Generative Modeling of Weights: Generalization or Memorization?

TL;DR

This paper interrogates whether four prominent generative models of neural network weights (Hyper-Representations, G.pt, HyperDiffusion, and P-diff) can produce novel weights or merely memorize training checkpoints. Through analyses of weight-space proximity, model behavior, and novelty metrics such as IoU-based misprediction similarity, the authors show that generated weights largely reproduce or interpolate existing checkpoints, offering little advantage over simple baselines like noise addition or averaging. They show memorization persists across data regimes and architectures, with limited evidence of genuine generalization; data scaling helps in some cases (notably G.pt) but not others, and symmetry-based priors via augmentation are insufficient without architectural integration. The study highlights the importance of evaluating memorization in weight-domain models and suggests future work should focus on data modality-specific priors and symmetry-aware designs to achieve true novelty in weight generation. Overall, the findings urge caution in applying weight-generating models beyond replication and emphasize the need for principled evaluation and modality-aware modeling.

Abstract

Generative models have recently been explored for synthesizing neural network weights. These approaches take neural network checkpoints as training data and aim to generate high-performing weights during inference. In this work, we examine four representative, well-known methods on their ability to generate novel model weights, i.e., weights that are different from the checkpoints seen during training. Contrary to claims in prior work, we find that these methods synthesize weights largely by memorization: they produce either replicas, or, at best, simple interpolations of the training checkpoints. Moreover, they fail to outperform simple baselines, such as adding noise to the weights or taking a simple weight ensemble, in obtaining different and simultaneously high-performing models. Our further analysis suggests that this memorization might result from limited data, overparameterized models, and the underuse of structural priors specific to weight data. These findings highlight the need for more careful design and rigorous evaluation of generative models when applied to new domains. Our code is available at https://github.com/boyazeng/weight_memorization.

Paper Structure

This paper contains 79 sections, 4 equations, 24 figures, 12 tables.

Figures (24)

  • Figure 1: Building on their success in image generation, generative models have recently been applied to synthesize weights for neural networks. While they can produce effective neural network checkpoints (e.g., classification models with high accuracy), it is unclear whether they can generalize beyond the training set to generate novel weights.
  • Figure 2: Generated weights highly resemble training weights. For each method, we display three heatmaps, showing weight values for 64 randomly selected parameter indices. In each heatmap, the top row (outlined in red) shows the values of a random generated checkpoint, and the three rows below (separated by white lines) show its three nearest training checkpoints. We observe that for every generated checkpoint, at least one training checkpoint is nearly identical to it.
  • Figure 3: Reconstructing SVHN netzer2011reading classification model weights with Hyper-Representations' autoencoder degrades model performance.
  • Figure 4: Generated checkpoints are closer to training checkpoints than training checkpoints are to one another, except for p-diff.

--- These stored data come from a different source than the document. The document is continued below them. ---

(* ===== verification/HllThms.v ===== *)
(** hyperloglog.c: the registers in both representations against a list of
    16384 registers.  Dense registers are read and written by their bits.  The
    opcodes of the sparse representation are read back as they are written, an
    update replaces an opcode by others and merges neighbours, and the registers
    they stand for change in one place. *)
From stdpp Require Import strings.
From S2P Require Import Prelude Endian Strnum Bits Sds SdsThms Hll.

(** * Writing inside a string *)

Lemma rep_rd s c i : sds_rep s c -> 0 <= i <= zlen c -> rd (s_buf s) i = rd (c ++ [0]) i.
Proof.
  intros ((sl & ->) & _) Hi. replace (c ++ 0 :: sl) with ((c ++ [0]) ++ sl) by (by rewrite <- app_assoc). apply rd_app_l. rewrite zlen_app, zlen_cons, zlen_nil. lia.
Qed.

Lemma wr_rep s a b d bs : sds_rep s (a ++ b ++ d) -> zlen bs = zlen b ->
  exists s', sds_wr s (zlen a) bs = Some s' /\ sds_rep s' (a ++ bs ++ d) /\ s_type s' = s_type s /\ s_alloc s' = s_alloc s.
Proof.
  intros ((sl & Eb) & El & Hr) Hbs. unfold sds_wr. rewrite Eb, <- !app_assoc, (wrn_app a b bs (d ++ 0 :: sl) (zlen a)) by done. cbn [mbind option_bind].
  eexists. split; [reflexivity |]. split; [| done]. split; [exists sl; cbn [s_buf]; by rewrite <- !app_assoc |].
  cbn [s_len s_buf s_type]. unfold sdsalloc in *. cbn [s_type s_len s_alloc] in *. rewrite Eb in Hr. rewrite !zlen_app, !zlen_cons in *. split; [lia |]. repeat split; lia.
Qed.

(** One byte, which may be the terminator when it stays 0. *)
Lemma wr_byte s c i b : sds_rep s c -> 0 <= i <= zlen c -> (i = zlen c -> b = 0) ->
  exists s' c', sds_wr s i [b] = Some s' /\ sds_rep s' c' /\ c' ++ [0] = <[Z.to_nat i := b]> (c ++ [0]) /\ s_type s' = s_type s /\ s_alloc s' = s_alloc s.
Proof.
  intros R Hi Hb. destruct (decide (i = zlen c)) as [-> | Hn].
  - rewrite (Hb eq_refl). pose proof R as ((sl & Eb) & El & Hr). exists s, c. unfold sds_wr.
    rewrite Eb. change (c ++ 0 :: sl) with (c ++ [0] ++ sl). rewrite (wrn_app c [0] [0] sl (zlen c)) by done. cbn [mbind option_bind app]. rewrite <- Eb. split; [by destruct s |]. split; [done |]. split; [| done].
    unfold zlen. rewrite Nat2Z.id. symmetry. apply list_insert_id. by rewrite lookup_app_r, Nat.sub_diag by lia.
  - destruct (zlen_split_prefix c i) as (a & r & -> & <-); [lia |]. rewrite zlen_app in *. destruct r as [| x d]; [rewrite zlen_nil in *; lia |].
    destruct (wr_rep s a [x] d [b] R eq_refl) as (s' & E & R' & Ht). exists s', (a ++ [b] ++ d). split; [exact E |]. split; [exact R' |]. split; [| exact Ht].
    unfold zlen. rewrite Nat2Z.id, <- !app_assoc. by rewrite insert_app_r_alt, Nat.sub_diag by lia.
Qed.

(** * Registers of 6 bits *)

Definition byte_at (m : list Z) (i : Z) : Z := nth (Z.to_nat i) m 0.
(** Bit [n] of the registers, which start at [p]. *)
Definition dense_bit (m : list Z) (p n : Z) : bool := Z.testbit (byte_at m (p + n / 8)) (n mod 8).
Definition reg_of (m : list Z) (p i : Z) : Z :=
  Z.land (Z.lor (Z.shiftr (byte_at m (p + i * 6 / 8)) (i * 6 mod 8)) (Z.shiftl (byte_at m (p + i * 6 / 8 + 1)) (8 - i * 6 mod 8))) 63.

Lemma byte_at_rd m i : 0 <= i < zlen m -> rd m i = Some (byte_at m i).
Proof.
  intros Hi. unfold rd, byte_at. rewrite (proj2 (Z.leb_le 0 i)) by lia. unfold zlen in Hi.
  destruct (m !! Z.to_nat i) as [x |] eqn:E; [by rewrite (nth_lookup_Some _ _ _ _ E) |]. apply lookup_ge_None in E. lia.
Qed.

Lemma land7 x : Z.land x 7 = x mod 8.
Proof. change 7 with (Z.ones 3). by rewrite Z.land_ones. Qed.

Lemma get_register_ok m p i : 0 <= p -> 0 <= i -> p + i * 6 / 8 + 1 < zlen m -> HLL_DENSE_GET_REGISTER m p i = Some (reg_of m p i).
Proof.
  intros Hp Hi Hm. pose proof (Z.div_pos (i * 6) 8 ltac:(lia) ltac:(lia)). unfold HLL_DENSE_GET_REGISTER, HLL_BITS. cbv zeta.
  rewrite !byte_at_rd by lia. cbn [mbind option_bind]. by rewrite land7.
Qed.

This indicates that generated weights have lower novelty than a new model trained from scratch. The red and blue histograms represent the distributions of the $L_2$ distances to the nearest training checkpoints (excluding self-comparisons).
  • Figure 5: Generated models produce highly similar outputs to their nearest training models. Each row shows the decision boundaries or reconstructed 3D shapes of a randomly selected generated checkpoint (“generated”) and its nearest training checkpoint (“training”). For p-diff models trained on CIFAR-100, decision boundaries are shown for ten randomly selected classes.